2011 Recap: On-the-Road
Traveling with kids, living in Paris, taking a writer’s retreat, and staying in hostels – just a few of the topics we highlighted this year On-the-Road.
Traveling with Kids: Building a Foundation of Learning
Rainer Jenss was a Vice President and thirteen-year veteran of National Geographic. As the Publisher, he helped transform National Geographic Kids into the most widely read consumer magazine for children throughout the world. In the summer of 2008 he decided to put his professional expertise and personal passion to the ultimate test by traveling around the world for a year with his family.

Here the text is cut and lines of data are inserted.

(* ===== verification/Database.v ===== *)
(** * The database and the rest of the world the services run in

    The services reach MySQL through GORM.  A table is the list of its rows in
    the order they were inserted, with the CHECK constraints and unique keys
    of [migrations/202607270001_wine_ticket_expand.sql] and
    [migrations/202607090001_init_p0_schema.sql]; a statement is one of the
    generic operations below, and any statement can fail (a lost connection, a
    deadlock) as [w_fault] decides.  The repositories translate the queries of
    the source into these operations.

    A database transaction runs alone: the row locks the source takes make the
    rows it uses its own.  What optimistic concurrency the source has (the
    guarded updates by version) is in the queries and is kept. *)

From S2P Require Import Prelude GoInt GoString GoTime Json Problem Snowflake.
From S2P Require Import CoreModel GiftModel RedemptionModel PurchaseModel AssetLaws.
From Stdlib Require Import String.
#[local] Open Scope string_scope. #[local] Open Scope list_scope. #[local] Open Scope Z_scope.
#[local] Open Scope go_scope.

(** ** Rows of the tables the module shares with the rest of the program *)

(** [customers] *)
Record Customer := {
  Customer_ID : Z;
  Customer_Nickname : option string;
  Customer_Phone : string;
  Customer_Status : string;
  Customer_DeletedAt : option time;
}.

(** [customer_realname_verifications] *)
Record Realname := {
  Realname_CustomerID : Z;
  Realname_Status : string;
  Realname_AdultResult : string;
  Realname_ExpiresAt : option time;
  Realname_RevokedAt : option time;
}.

(** [identity_verification_requests] *)
Record IdentityRequest := {
  Identity_CustomerID : Z;
  Identity_Status : string;
  Identity_SessionExpiresAt : option time;
}.

(** [products] *)
Record Product := {
  Product_ID : Z;
  Product_Name : string;
  Product_BrandName : option string;
  Product_Spec : option string;
  Product_ImageURL : option string;
  Product_CategoryID : Z;
  Product_Status : string;
  Product_AgeRestricted : bool;
  Product_DeletedAt : option time;
}.

(** [audit_logs]; a column the writer leaves out is [None], so a missing
    [created_at] is the server's clock. *)
Record AuditLog := {
  Audit_ID : Z;
  Audit_EventID : option string;
  Audit_ActorType : string;
  Audit_ActorID : Z;
  Audit_AccountID : option Z;
  Audit_Action : string;
  Audit_ResourceType : string;
  Audit_ResourceID : Z;
  Audit_OrderID : option Z;
  Audit_DeliveryID : option Z;
  Audit_BeforeData : json;
  Audit_AfterData : json;
  Audit_Result : string;
  Audit_BeforeStatus : option string;
  Audit_AfterStatus : option string;
  Audit_Version : option Z;
  Audit_RequestID : option string;
  Audit_IPHash : option string;
  Audit_UserAgent : option string;
  Audit_CreatedAt : option time;
}.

If you’re reading this post, you’ve probably fantasized about quitting your job, packing a suitcase, and leaving town for a while to travel the world. When we first got married, my wife Carol and I often contemplated taking the leap — sometimes seriously, sometimes not. There always seemed to be some excuse why we couldn’t, wouldn’t or shouldn’t. Our careers, responsibilities, and commitments had to be considered, and how about what our friends and family would say? It was always something. Then after the birth of our sons Tyler and Stefan, all this talk about packing our bags seemed to suddenly fade away. After all, you can’t possibly do something like this with kids, right? Continue…
On the Road with Warren & Betsy Talbot
Shortly after hosting our Inaugural Meet, Plan, Go! event in Seattle this past September, Warren & Betsy Talbot (aka Married with Luggage) took off for their three year career break. Now with four months under their [shrinking] belts, we check in with them to see how they are adjusting to life on the road.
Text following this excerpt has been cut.